Pub Date: March 16th, 1964
Publisher: World

After last year's The Confessor, this is again a high-tension affair triggered by some thoroughly contemporary realities and told in a two-fisted, brass-knuckled prose. The scene is Texas, and the climate is ugly, although integration is an issue which so far has been dodged fairly successfully in Dowling, the richest school district in the South. Also adept in evading principles and policies is Stacey Barnett, a school superintendent; as his older, richer wife Kate says, he has never stood up to be counted. He is given the job in Dowling on the understanding that the status will remain quo. Once there he faces other problems as well (and a schoolboard which is four part conservative to three liberal).

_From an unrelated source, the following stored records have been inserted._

(** * Health-check aggregation of the OmniBioAI control center

    A shallow embedding of the check-aggregation engine:

    - [deploy/control-center/backend/src/control_center]: the probes
      [check_http], [check_tcp], [run_disk_checks], the dispatcher
      [run_all_checks] and the status reduction of [summary];
    - [app/main.py]: the asynchronous dispatcher [_run_checks] with its
      batch deadline.

    Python exceptions are values of an error monad, the performance counter
    and the list of I/O calls are threaded as state, and whatever the
    network and the file system answer is read from a [World].

    The configuration is taken as the settings loader hands it over: in an
    entry each key is absent or holds a value of its kind (a string for
    [type], [url], [host] and [path], an integer for [port], a float for
    [timeout_s] and [warn_pct_free_below]).  Floats are IEEE 754 binary64
    values, computed with [SpecFloat]. *)

From Stdlib Require Import ZArith NArith String Ascii List Bool Lia.
From Stdlib Require Import Permutation DecimalString DecimalZ DecimalPos.
From Stdlib Require Import Floats.SpecFloat.
Import ListNotations.

Local Open Scope string_scope.
Local Open Scope Z_scope.

(** ** Python values used by the source *)

Module Py.

(** A [str] is the string of its code points; the model covers the code
    points below 256, one per character. *)

Definition code (c : ascii) : N := N_of_ascii c.

(** [str(n)] and the [{n}] of an f-string, for an [int]. *)
Definition str_of_int (n : Z) : string :=
  NilZero.string_of_int (Z.to_int n).

(** [int(s)] on a decimal numeral with an optional minus sign, which is
    what [str_of_int] writes.  Python's [int] also reads a plus sign,
    surrounding blanks and underscores between digits; the model raises
    on those. *)
Definition int_of_str (s : string) : option Z :=
  option_map Z.of_int (NilZero.int_of_string s).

Diseased horsemeat has been sold, knowingly, to the school cafeterias; corner cutting on the school plants leads to a fatal accident; tax money has been misappropriated; and a visit to a Negro school reveals the low subsistence level there (preferable to Federal aid). Barnett however is in a real bind-- and indiscretion with the flagrantly attractive Charlene, also on the schoolboard, leaves him vulnerable to the leverage applied. But by the close, he is ready to scuttle himself and his marriage if necessary.... Some bluntly delivered home room truths, some (Q) sex, but a combatively, combustibly readable story from beginning to end.